BATUBARAPOS.com, BATU BARA | Di tengah semangat pemerintah untuk membangkitkan sektor pertanian, tersimpan sebuah ironi di Desa Air Hitam, Kecamatan Datuk Lima Puluh. Sebuah bangunan megah berdiri di sana kilang padi yang dulu dijanjikan sebagai pusat kemajuan pertanian Batu Bara. Namun kini, yang tersisa hanyalah tembok berlumut, pintu berkarat, dan sunyi yang menggantikan deru mesin yang tak pernah benar-benar hidup.
Proyek kilang padi yang dibangun pada masa pemerintahan sebelumnya itu sempat digadang-gadang menjadi harapan baru bagi petani Batu Bara.
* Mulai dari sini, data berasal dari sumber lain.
Lemma mmaps_start e l s p : mmaps_ok e l (vm_of s) -> e <= bound Down -> p ∈ l ->
  u64 (base (area_of (p_areas s) p) - size (area_of (p_areas s) p)) = base (area_of (p_areas s) p) - size (area_of (p_areas s) p).
Proof.
  intros [_ Hal _] He Hp. pose proof (al_chain _ _ _ _ _ _ Hal) as Hc.
  apply (chain_bounds _ _ _ _ (base (area_of (p_areas s) p)) (size (area_of (p_areas s) p))) in Hc; cycle 1.
  { by apply (list_elem_of_fmap_2 (fun q => (base (area_of (p_areas s) q), size (area_of (p_areas s) q)))). }
  apply u64_small. cbn [sgn bound] in *. unfold MMAP_START in *. lia.
Qed.

Lemma wp_munmap e l ptr s : user_mode s -> mmaps_ok e l (vm_of s) -> e <= bound Down ->
  wp (munmap ptr) (fun _ s' => munmapped e l ptr s s') s.
Proof.
  intros Hu Hok He. pose proof Hok as [Hkm Hal Hlive]. apply wp_bind, wp_zoom. apply (wp_search Down MMAP_START l_mmap_head _ e l); [exact Hal |].
  intros r Hr. rewrite over_view. destruct Hr as [[-> Hr]|[Hr Hp]].
  { apply wp_ret. left. split; [| done]. intros p Hp. specialize (Hr p Hp). rewrite <- (mmaps_start e l s p Hok He Hp). by apply Z.eqb_neq. }
  apply Z.eqb_eq in Hp. change (areas (view l_vmas s)) with (p_areas s) in Hp. rewrite (mmaps_start e l s r Hok He Hr) in Hp.
  assert (r <> 0) as Hr0.
  { destruct (al_dll _ _ _ _ _ _ Hal) as (q & Hd & _). by apply (dseg_valid _ _ _ _ _ _ _ r Hd) in Hr as [_ ?]. }
  rewrite (proj2 (truthy_true r) Hr0). cbn [negb]. apply wp_bind, wp_cur_proc_rec; [done |].
  apply wp_bind, wp_zoom. unfold munmap_by_info. apply wp_bind. eapply wp_get_area; [by apply area_live, (al_live _ _ _ _ _ _ Hal) |].
  apply list_elem_of_split in Hr as (l1 & l2 & ->).
  apply wp_bind, wp_release_pages; [by intros | exact Hkm |]. intros v1 Ho.
  apply (wp_displace Down MMAP_START l_mmap_head e l1 r l2 (vm_of s)); [exact Hok | exact Ho |]. intros v2 Hd.
  apply wp_bind, wp_gets, wp_on_cur_proc; [by apply user_mode_vmas |].
  right. exists l1, r, l2. split_and!; [done | done | | exact (noted_infos (over l_vmas v2 s))].
  by replace (vm_of (with_proc _ (over l_vmas v2 s))) with v2 by (by destruct v2).
Qed.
Ia diimpikan sebagai jalan menuju kemandirian pangan, pusat pengolahan hasil tani, dan simbol kemajuan desa. Tapi hari ini, bangunan itu justru menjadi potret luka, harapan yang tak tersentuh, janji yang tak ditepati.
Melihat kondisi itu, Ikatan Mahasiswa Batu Bara (IMABARA) Cabang Medan bersama masyarakat meminta Bupati Batu Bara, H. Baharuddin Siagian, SH, M.Si, untuk turun langsung meninjau lokasi dan membuka kembali lembaran yang sempat dilupakan.
Ketua Umum IMABARA Medan, Rifan Syahputra, dengan nada tegas namun sarat kekecewaan, menyebut bahwa kilang padi tersebut adalah bukti nyata dari sebuah program yang kehilangan arah.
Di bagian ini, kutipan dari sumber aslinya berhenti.